A healthy male needs 2400 calories to maintain the current body weight. For females, this is 2000 calories. Anything less than that is going to make you lose weight. Therefore you simply need to lower your daily calorie intake from this amount. All the food and drinks you take except water adds calories to your body. When you consume a lower amount of calories your body fat is burnt to produce the deficient energy. As this is repeated daily, you continue to lose weight. Workout, exercising, games and sports activities etc. are also needed to lose weight. Whether you exercise lightly or briskly, it’s up to your capacity. But combining exercises with regulated diet helps lose weight faster. A simple calculation of 3500 calories equivalent to 1 pound would help you. Losing 3500 calories over a time period through either diet or exercise or both, will shed your 1 pound weight.
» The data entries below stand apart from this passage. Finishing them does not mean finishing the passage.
(* ===== verification/HostCorrect.v ===== *)
(** * The relay's threads keep order, and a session of stock Muse ends with it

    Properties of [Host.v], by induction on how its states are reached: the two relay
    threads deliver in order what the frames of [Msp.v] say, a response never overtakes
    the record of its request, and the launcher returns once stock Muse and its output have
    ended, or is left waiting for one of the things that are named. *)

From S2P Require Import Prelude Json Msp MspCorrect Host.
From S2P Require Discovery.
From stdpp Require Import options.

(** Opens a step: the action, then the phase it needs. *)
Ltac host_step H := open_matches H; try injection H as <-.

Section Host.
  Context {SJ : SerdeJson} (public : string).
  Abbreviation step := (Host.step public).
  Abbreviation run := (Host.run public).

(** The states of a session, when what happens outside is [allowed]. *)
Inductive reaches (allowed : Host -> Action -> Prop) (relay : bool) : Host -> Prop :=
  | reaches_spawned : reaches allowed relay (spawned relay)
  | reaches_step h a h' : reaches allowed relay h -> allowed h a -> step a h = Some h' -> reaches allowed relay h'.
Definition anything (h : Host) (a : Action) : Prop := True.

Lemma reaches_anything allowed relay h : reaches allowed relay h -> reaches anything relay h.
Proof. induction 1 as [|h a h' _ IH _ Hs]; [constructor|]. by eapply reaches_step. Qed.

(** ** What was written *)

Definition is_whole (w : Written) : bool := match w with Whole _ => true | Torn _ _ => false end.
Definition same_side (s s' : Side) : bool := match s, s' with Reply, Reply | Relayed, Relayed => true | _, _ => false end.
Definition writes (s : Side) (p : Pipes) : list Written := snd <$> filter (fun x => same_side s (fst x) = true) (to_client p).
Lemma writes_same s w p : writes s (write_client s w p) = writes s p ++ [w].
Proof. unfold writes. cbn. rewrite filter_app, fmap_app. by destruct s. Qed.
Lemma writes_other s s' w p : same_side s s' = false -> writes s (write_client s' w p) = writes s p.
Proof. intros H. unfold writes. cbn. rewrite filter_app, fmap_app. destruct s, s'; try discriminate H; cbn; apply app_nil_r. Qed.

(** What a thread holds. *)
Definition to_forward (i : Input) : list bytes := match i with InputWriting b _ => [b] | _ => [] end.
Definition to_reply (i : Input) : list bytes := match i with InputReplying b => [b] | _ => [] end.
Definition to_relay (o : Output) : list bytes := match o with OutputWriting b => [b] | _ => [] end.
Definition input_failed (i : Input) : bool := match i with InputFailed _ | InputOver (Err _) => true | _ => false end.
Definition output_failed (o : Output) : bool := match o with OutputFailed _ | OutputOver (Err _) => true | _ => false end.

Definition forwarded (c : ClientFrame) : option bytes := match c with Forward b => Some b | _ => None end.
Definition rejected (c : ClientFrame) : option bytes := match c with Reject b => Some b | _ => None end.

(** The frames of the caller that were read, in order: each was forwarded, answered or
    dropped as [adapt_client_frame] says, and these are the writes of the input thread. *)
Definition client_fifo (h : Host) : Prop :=
  let p := pipes h in
  client_read p <= length (client_sent p)
  /\ exists outcomes,
       Forall2 (fun frame c => exists pending pending', adapt_client_frame frame pending public = (c, pending'))
               (take (client_read p) (client_sent p)) outcomes
       /\ omap forwarded outcomes = (written_frame ∘ fst <$> to_host p) ++ to_forward (input h)
       /\ omap rejected outcomes = (written_frame <$> writes Reply p) ++ to_reply (input h).

(** The frames of the host that were read, in order, with what the table held then: each
    was relayed as [adapt_server_frame] says; the last may have stopped the thread. *)
Definition host_fifo (good : bytes -> PendingRequests -> Prop) (h : Host) : Prop :=
  let p := pipes h in
  exists n, n <= length (host_sent p)
  /\ Forall2 (fun frame b => exists pending, adapt_server_frame frame pending public = Ok (b, pending_after frame pending) /\ good frame pending)
             (take n (host_sent p)) ((written_frame <$> writes Relayed p) ++ to_relay (output h))
  /\ (host_read p = n
      \/ host_read p = S n /\ exists frame pending e, host_sent p !! n = Some frame /\ good frame pending
           /\ adapt_server_frame frame pending public = Err e /\ (output h = OutputFailed e \/ output h = OutputOver (Err e))).

(** A torn frame is the last of its thread, and the input is read to its end before the
    output thread is over. *)
Definition unbroken (h : Host) : Prop :=
  let p := pipes h in
  (input_failed (input h) = false -> Forall is_whole (fst <$> to_host p) /\ Forall is_whole (writes Reply p))
  /\ (output_failed (output h) = false -> Forall is_whole (writes Relayed p))
  /\ (output h = OutputOver (Ok tt) -> host_closed p = true /\ host_read p = length (host_sent p)).

#[local] Arguments writes : simpl never.
#[local] Arguments take : simpl never.

Lemma writes_reply_relayed w p : writes Reply (write_client Relayed w p) = writes Reply p.
Proof. by apply writes_other. Qed.
Lemma writes_relayed_reply w p : writes Relayed (write_client Reply w p) = writes Relayed p.
Proof. by apply writes_other. Qed.

Ltac untouched :=
  first [ reflexivity | assumption | exists []; symmetry; apply app_nil_r | eexists; reflexivity | intros ->; discriminate
        | intros ?; split; first [reflexivity | assumption | congruence] ].

(** What the other threads leave of a thread's state. *)
Lemma input_untouched a h h' : step a h = Some h' ->
  match a with
  | ReadClient _ | WriteInput _ | TerminateFromInput => True
  | _ => input h' = input h /\ client_read (pipes h') = client_read (pipes h) /\ to_host (pipes h') = to_host (pipes h)
         /\ writes Reply (pipes h') = writes Reply (pipes h)
         /\ exists more, client_sent (pipes h') = client_sent (pipes h) ++ more
  end.
Proof.
  intros H. destruct a; try exact I; host_step H; cbn -[adapt_server_frame adapt_client_frame pending_after]; rewrite ?writes_reply_relayed; split_and!; untouched.
Qed.
Lemma output_untouched a h h' : step a h = Some h' ->
  match a with
  | ReadHost _ | WriteOutput _ | TerminateFromOutput => True
  | _ => output h' = output h /\ host_read (pipes h') = host_read (pipes h)
         /\ writes Relayed (pipes h') = writes Relayed (pipes h)
         /\ (host_closed (pipes h) = true -> host_closed (pipes h') = true /\ host_sent (pipes h') = host_sent (pipes h))
         /\ exists more, host_sent (pipes h') = host_sent (pipes h) ++ more
  end.
Proof.
  intros H. destruct a; try exact I; host_step H; cbn -[adapt_server_frame adapt_client_frame pending_after]; rewrite ?writes_relayed_reply; split_and!; untouched.
Qed.

Lemma client_fifo_step a h h' : client_fifo h -> step a h = Some h' -> client_fifo h'.
Proof.
  intros [Hn (outcomes & Hf & Hw & Hr)] Hs. pose proof (input_untouched _ _ _ Hs) as Hsame. unfold client_fifo.
  destruct a.
  all: try (destruct Hsame as (-> & -> & -> & -> & more & ->); rewrite length_app, take_app_le by exact Hn; split; [lia|eauto]).
  all: clear Hsame.
  - host_step Hs. all: cbn in *; try (split; [exact Hn|by eauto]).
    all: match goal with E : client_sent _ !! _ = Some ?f, E' : adapt_client_frame _ _ _ = (?c, _) |- _ =>
           split; [by apply lookup_lt_Some in E|]; exists (outcomes ++ [c]); rewrite (take_S_r _ _ f) by exact E;
           rewrite !omap_app, Hw, Hr, !app_nil_r;
           split; [apply Forall2_app; [exact Hf|by repeat econstructor]|done]
         end.
  - host_step Hs. all: cbn in *; split; [exact Hn|exists outcomes; split; [exact Hf|]].
    all: rewrite ?writes_same, !fmap_app, Hw, Hr; cbn; rewrite ?app_nil_r; done.
  - host_step Hs. all: cbn in *; split; [exact Hn|exists outcomes; split; [exact Hf|done]].
Qed.

(** [pending_after] is what an accepted frame leaves of the table. *)
Lemma adapt_server_pending frame pending b pending' :
  adapt_server_frame frame pending public = Ok (b, pending') -> adapt_server_frame frame pending public = Ok (b, pending_after frame pending).
Proof.
  intros H. rewrite H. do 2 f_equal. revert H. unfold adapt_server_frame, pending_after, response_key, valid_envelope.
  intros (v & Hv%ok_or_ok & H)%bind_ok. rewrite Hv. cbn [mbind option_bind is_some_and].
  apply bind_ok in H as (u & _ & H). apply bind_ok in H as ([[v' c] p] & H & [= _ <-]).
  pose proof (adapt_server_value_ok _ _ _ _ _ _ H) as [_ Hset]. unfold settles in Hset. unfold adapt_server_value in H.
  destruct (vget_str "method" v); [done|]. destruct (vget "id" v ≫= rpc_id_key) as [key|]; [|by destruct Hset].
  destruct Hset as [-> _]. apply bind_ok in H as (u' & Hr%reject_ok & _). by rewrite Hr.
Qed.

Lemma host_fifo_step good a h h' :
  (forall frame, a = ReadHost None -> host_sent (pipes h) !! host_read (pipes h) = Some frame -> output h = OutputReading ->
     good frame (requests (pipes h))) ->
  host_fifo good h -> step a h = Some h' -> host_fifo good h'.
Proof.
  intros Hgood (n & Hn & Hf & Hread) Hs. pose proof (output_untouched _ _ _ Hs) as Hsame. unfold host_fifo.
  destruct a.
  all: try (destruct Hsame as (-> & -> & -> & _ & more & ->); exists n; rewrite length_app, take_app_le by exact Hn; split; [lia|];
            split; [exact Hf|]; destruct Hread as [|[? (f & pending & e & Hl & ?)]]; [by left|right; split; [done|]];
            exists f, pending, e; split; [by apply lookup_app_l_Some|done]).
  all: clear Hsame.
  - host_step Hs. all: cbn in *.
    all: destruct Hread as [Hread|[_ (? & ? & ? & _ & _ & _ & [|])]]; try congruence.
    + exists n. split_and!; [done..|by left].
    + match goal with E : host_sent _ !! _ = Some ?f |- _ => rewrite Hread in E; exists (S n); rewrite (take_S_r _ _ f) by exact E;
        split_and!; [by apply lookup_lt_Some in E| |by left; f_equal] end.
      rewrite app_nil_r in Hf. apply Forall2_app; [exact Hf|]. constructor; [|constructor].
      exists (requests (pipes h)). split; [by eapply adapt_server_pending|]. apply Hgood; by rewrite ?Hread.
    + exists n. split_and!; [done..|]. right. split; [by f_equal|].
      match goal with E : host_sent _ !! _ = Some ?f, E' : adapt_server_frame ?f ?p _ = Err ?e |- _ =>
        exists f, p, e; rewrite Hread in E; split_and!; [done|apply Hgood; by rewrite ?Hread|done|by left] end.
    + exists n. split_and!; [done..|by left].
  - host_step Hs. all: cbn in *.
    all: destruct Hread as [Hread|[_ (? & ? & ? & _ & _ & _ & [|])]]; try congruence.
    all: exists n; split_and!; [done| |by left]; rewrite writes_same, fmap_app; cbn; rewrite ?app_nil_r; exact Hf.
  - host_step Hs. all: cbn in *. exists n. split_and!; [done..|].
    destruct Hread as [Hread|[? (f & pending & e0 & ? & ? & ? & [|])]]; [by left| |congruence].
    right. split; [done|]. exists f, pending, e0. split_and!; try done. right. congruence.
Qed.

Lemma unbroken_step a h h' : host_read (pipes h) <= length (host_sent (pipes h)) -> unbroken h -> step a h = Some h' -> unbroken h'.
Proof.
  intros Hrange (Hin & Hout & Heof) Hs. pose proof (input_untouched _ _ _ Hs) as Hi. pose proof (output_untouched _ _ _ Hs) as Ho. unfold unbroken.
  destruct a.
  all: try (destruct Hi as (-> & _ & -> & -> & _)); try (destruct Ho as (-> & -> & -> & Hc & _)); split_and!; try assumption.
  all: try (intros E; destruct (Heof E) as [Hclosed ?]; destruct (Hc Hclosed) as [-> ->]; split; [reflexivity|assumption]).
  all: host_step Hs; cbn in *; try discriminate; try exact Hin; try exact Hout.
  all: try exact Heof.
  all: rewrite ?writes_same, ?fmap_app, ?Forall_app, ?Forall_singleton; try (intros _).
  - destruct (Hin eq_refl) as [? ?]. split; [split; [assumption|by constructor]|assumption].
  - destruct (Hin eq_refl) as [? ?]. by split.
  - split; [assumption|]. match goal with E : _ !! _ = None |- _ => apply lookup_ge_None in E end. lia.
  - split; [by apply Hout|done].
Qed.

(** ** The table *)

Definition carried (i : Input) : list (option string) := match i with InputWriting _ key => [key] | _ => [] end.
Definition with_key (key : string) (keys : list (option string)) : nat := length (filter (fun k => k = Some key) keys).
#[local] Arguments with_key : simpl never.
Lemma with_key_app key l l' : with_key key (l ++ l') = with_key key l + with_key key l'.
Proof. unfold with_key. by rewrite filter_app, length_app. Qed.

(** The requests the table was given, the requests the host has received, its responses. *)
Definition asked (key : string) (h : Host) : nat := with_key key ((snd <$> to_host (pipes h)) ++ carried (input h)).
Definition received (key : string) (h : Host) : nat := with_key key (snd <$> filter (fun x => is_whole (fst x) = true) (to_host (pipes h))).
Definition answers (key : string) (frames : list bytes) : nat := with_key key (response_key <$> frames).

Lemma received_asked key h : received key h <= asked key h.
Proof.
  unfold received, asked. rewrite with_key_app. assert (forall l : list (Written * option string),
    with_key key (snd <$> filter (fun x => is_whole (fst x) = true) l) <= with_key key (snd <$> l)) as H; [|specialize (H (to_host (pipes h))); lia].
  induction l as [|[w k] l IH]; [done|]. change (with_key key (snd <$> (w, k) :: l)) with (with_key key ([k] ++ (snd <$> l))).
  rewrite filter_cons, with_key_app. case_decide; [|lia].
  change (with_key key (snd <$> (w, k) :: ?l)) with (with_key key ([k] ++ (snd <$> l))). rewrite with_key_app. lia.
Qed.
Divide your daily food intake in 6 to 8 portions to be taken in frequent gaps

Too long a gap in eating sends wrong signals to the brain. The brain thinks food is coming late, hence it must store more fat for the body to use in an emergency. This way long gaps in between eating makes the body store fat more. Whatever you eat gets converted more into fat cells than usual. Hence eating in long gaps is never going to help you.

You must eat in equal interval of 2-3 hours. If you 6 hours from 24 hours for sleeping there remain 18 hours. If you divide these 18 hours by 3, you get 6. Hence you must divide your daily collective food intake into 6 portions. And you must take each portion after a gap of 3 hours. With frequent eating, the brain realizes that the body won’t be waiting long for good. Also, it understands that it must process the batch of food quickly as the next batch is coming in 3 hours again. This increases the body’s metabolic rate.
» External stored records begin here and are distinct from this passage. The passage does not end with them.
(** X11.  When the iteration of one thread of the poll result throws, the
    cycle ends there: nothing but diagnostic posts has happened, no
    notification is sent for any thread, the cache is not written and
    the eviction step is not reached. *)
Theorem Part005_throw_ends_cycle
        (client : Client) (db : DB) (threadData : list IXFStatusQuery)
        (t : IXFStatusQuery) (p : string) :
  In t threadData ->
  Workers.parseThread t = TypeError p ->
  exists tr,
    Part005.checkCCUpdates client db threadData = (tr, false)
    /\ onlyDiag tr = true
    /\ chanSends tr = []
    /\ applyTrace (ccstatus db) tr = ccstatus db.
Proof.
  intros Hin Ht. unfold Part005.checkCCUpdates. cbv zeta.
  destruct threadData as [|t0 ts]; [destruct Hin|].
  cbn [length Nat.eqb].
  pose proof (Part005_parseCCStage_data client (t0 :: ts)) as Edata.
  pose proof (onlyDiag_parseCCStage client (t0 :: ts)) as Hd.
  rewrite (@parseCCStage_throws _ _ _ Hin Ht) in Edata.
  destruct (Part005.parseCCStage (t0 :: ts) client) as [tr r].
  cbn [fst snd] in *. subst r.
  exists tr. repeat split; auto using onlyDiag_chanSends, onlyDiag_applyTrace.
Qed.

End CycleEdges.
Drink a glass of water before meals

Before every meal drinks a glass of water. This will fill your tummy, thereby reducing hunger pang. Hence you will not tend to eat more. You will feel sate quicker.

Drink a glass of warm water with lemon juice to begin your day

Include lemon in your daily diet, and also drink a glass of lemon water to begin your day. A glass of lukewarm water with lemon juice in an empty stomach should be taken. It accelerates fat burning.

Take protein rich, high fiber, and low carb diet

Foods rich in protein, high in fibers, and low in carbohydrates must be your pick. Anything you eat must fulfill the above requirements.

Eat mindfully

Mindful eating is an old concept for healthy living. When you look at your food, smell it, and eat with fully consciousness that’s mindful eating. You must try to chew the food 40 times before gulping it down. This helps highly in proper digestion.


With the following of all the above tips, you must take care of some more things. Try to avoid packaged foods and drink always. That’s because they contain preservatives, food colors, and unhealthy fats. Instead, always try to cook at home. Also eat plenty of fruits and green veggies. Most importantly avoid sugar in all forms. There are many healthy and natural alternatives to sugar; try those. This will help you lose weight after 40 and menopause.